コーパスとしての新聞記事テキストデータ
―終助詞「かしら」をめぐって―
後藤 斉(東北大文学部)
本研究は,新聞記事テキストデータの言語資料としての性格を論じたものである.文系の研究者による日本語のコーパス研究の多くは新聞記事のテキストデータを資料体として利用している.これは現時点で入手しやすい日本語の電子化テキストの代表であり,擬似的なサンプルコーパスと見倣すことは現実的な選択である.しかし,新聞記事テキストデータの現代日本語の資料としての性格についての吟味はないがしろにできない.

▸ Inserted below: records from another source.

(* ===== verification/UatPolicy.v ===== *)
(** UatPolicy: the acceptance payloads and their validation, the production
    policy set, interaction modes, and the deferral and ratification of a plan
    away from the keyboard (internal/tasks/uat_policy.go, policy_set.go,
    interaction_mode.go, afk_ratify.go).

    Task identifiers and agent kinds belong to the Provenance library and JSON
    and SHA-256 to Go's: they are classes.  Verdicts and resolution kinds are
    open integers.  A validator returns its first error; [where] names the
    field or the function it reports. *)

From Stdlib Require Import ZArith Lia Ascii String.
From stdpp Require Import base tactics list strings gmap.
From S2P Require Import Prelude GoStrings DecisionLedger.
Local Open Scope string_scope.

Class Provenance := {
  TaskID : Type;
  TaskID_eq_dec :: EqDecision TaskID;
  zero_TaskID : TaskID;
  ActorID : Type;
  AgentKind : Type;
  AgentKind_eq_dec :: EqDecision AgentKind;
  AgentKindHuman : AgentKind;
}.

Class Sha256 := Sum256 : bytes -> bytes.

(** ** Payload data *)
Record UATInteraction := mk_Interaction { ui_Prompt : string; ui_Response : string }.

Record UATFeedbackItem := mk_Feedback {
  fi_ID : string;
  fi_Body : string;
  fi_FixNow : bool;
}.

Record HeldUATQuestion := mk_Held {
  hq_ID : string;
  hq_Question : string;
  hq_Stable : bool;
}.

Definition PlanUATAccepted : Z := 1.
Definition PlanUATChangesRequested : Z := 2.
Definition PlanUATDeferredByAFK : Z := 3.
Definition PlanUATVerdict_valid (v : Z) : bool :=
  ((v =? PlanUATAccepted) || (v =? PlanUATChangesRequested) || (v =? PlanUATDeferredByAFK))%Z.

Definition ImplUATAccepted : Z := 1.
Definition ImplUATChangesRequested : Z := 2.
Definition ImplementationUATVerdict_valid (v : Z) : bool :=
  ((v =? ImplUATAccepted) || (v =? ImplUATChangesRequested))%Z.
Definition ImplementationUATVerdict_String (v : Z) : string :=
  if (v =? ImplUATAccepted)%Z then "accepted"
  else if (v =? ImplUATChangesRequested)%Z then "changes_requested"
  else "ImplementationUATVerdict(" ++ format_int v ++ ")".

Definition ResolutionConfirm : Z := 1.
Definition ResolutionDefer : Z := 2.
Definition ResolutionReplace : Z := 3.
Definition ResolutionKind_valid (k : Z) : bool :=
  ((k =? ResolutionConfirm) || (k =? ResolutionDefer) || (k =? ResolutionReplace))%Z.
Definition ResolutionKind_String (k : Z) : string :=
  if (k =? ResolutionConfirm)%Z then "confirm"
  else if (k =? ResolutionDefer)%Z then "defer"
  else if (k =? ResolutionReplace)%Z then "replace"
  else "ResolutionKind(" ++ format_int k ++ ")".

(** The three resolution types differ in the type of their target only. *)
Record Resolution := mk_Resolution {
  rs_Target : string;
  rs_Kind : Z;
  rs_Note : string;
}.

Record ImplUATPayload := mk_ImplUATPayload {
  iu_Interactions : list UATInteraction;
  iu_Feedback : list UATFeedbackItem;
  iu_HeldAnswers : list Resolution;
  iu_PlanFeedback : list Resolution;
  iu_LedgerDecisions : list Resolution;
}.

Definition InteractionNormal : string := "normal".
Definition InteractionAFK : string := "afk".
Definition InteractionMode_valid (m : string) : bool :=
  String.eqb m InteractionNormal || String.eqb m InteractionAFK.

Record InteractionModeCursor := mk_Cursor {
  mc_Entry : option DecisionLedgerEntryID;
  mc_Mode : string;
}.

Record InteractionModeChanged := mk_ModeChanged { im_From : string; im_To : string }.

Record PlanRatified := mk_PlanRatified {
  pr_Proposal : string;
  pr_ReviewRound : string;
  pr_PlanUAT : DecisionLedgerEntryID;
}.

Record EpochLanded := mk_EpochLanded {
  el_Candidate : string;
  el_ImplementationUAT : DecisionLedgerEntryID;
}.

Record implementationUATRecord := mk_implUATRecord {
  ir_Outcome : Z;
  ir_Payload : ImplUATPayload;
}.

本研究では,終助詞「かしら」をとりあげる.周知のとおりこれは典型的な女性語であり,その使用が話し手(書き手)の社会的要因と相関しているために,新聞記事の文章の性格を判断する指標を提供すると考えられるからである. まず,「CD-毎日新聞 '93」から終助詞「かしら」を検索し,文脈を考慮して分析した.
投稿欄において女性が筆者である文章に「かしら」が頻出するが,これは「かしら」が典型的な女性語であることの確認にすぎない.インタビュー記事などにおいて女性の発言中に現れるのも同様のように思われる.しかし,ここで外国人女性の発言にも「かしら」が現れていることに注目しなくてはならない.記者ないし編集者の側で日本語で記事をまとめるときに付け加えたのと想像される.そうだとすれば言語資料としては握造されたものとさえ言える.そのほかに,不特定多数の人の発言や男性の発言のなかにも現れることがある.非女性語としての「かしら」の使用例が得られたものと考えてよい.
新聞のテキストデータは編集者の方針にしたがって特定の表現の使用が増幅あるいは減衰されているのである.現代日本語の多様な使われ方を代表するサンプルコーパスと見なすことは難しい.新聞記事テキストデータはそのような性格を踏まえた上で適切な使用をすべきである.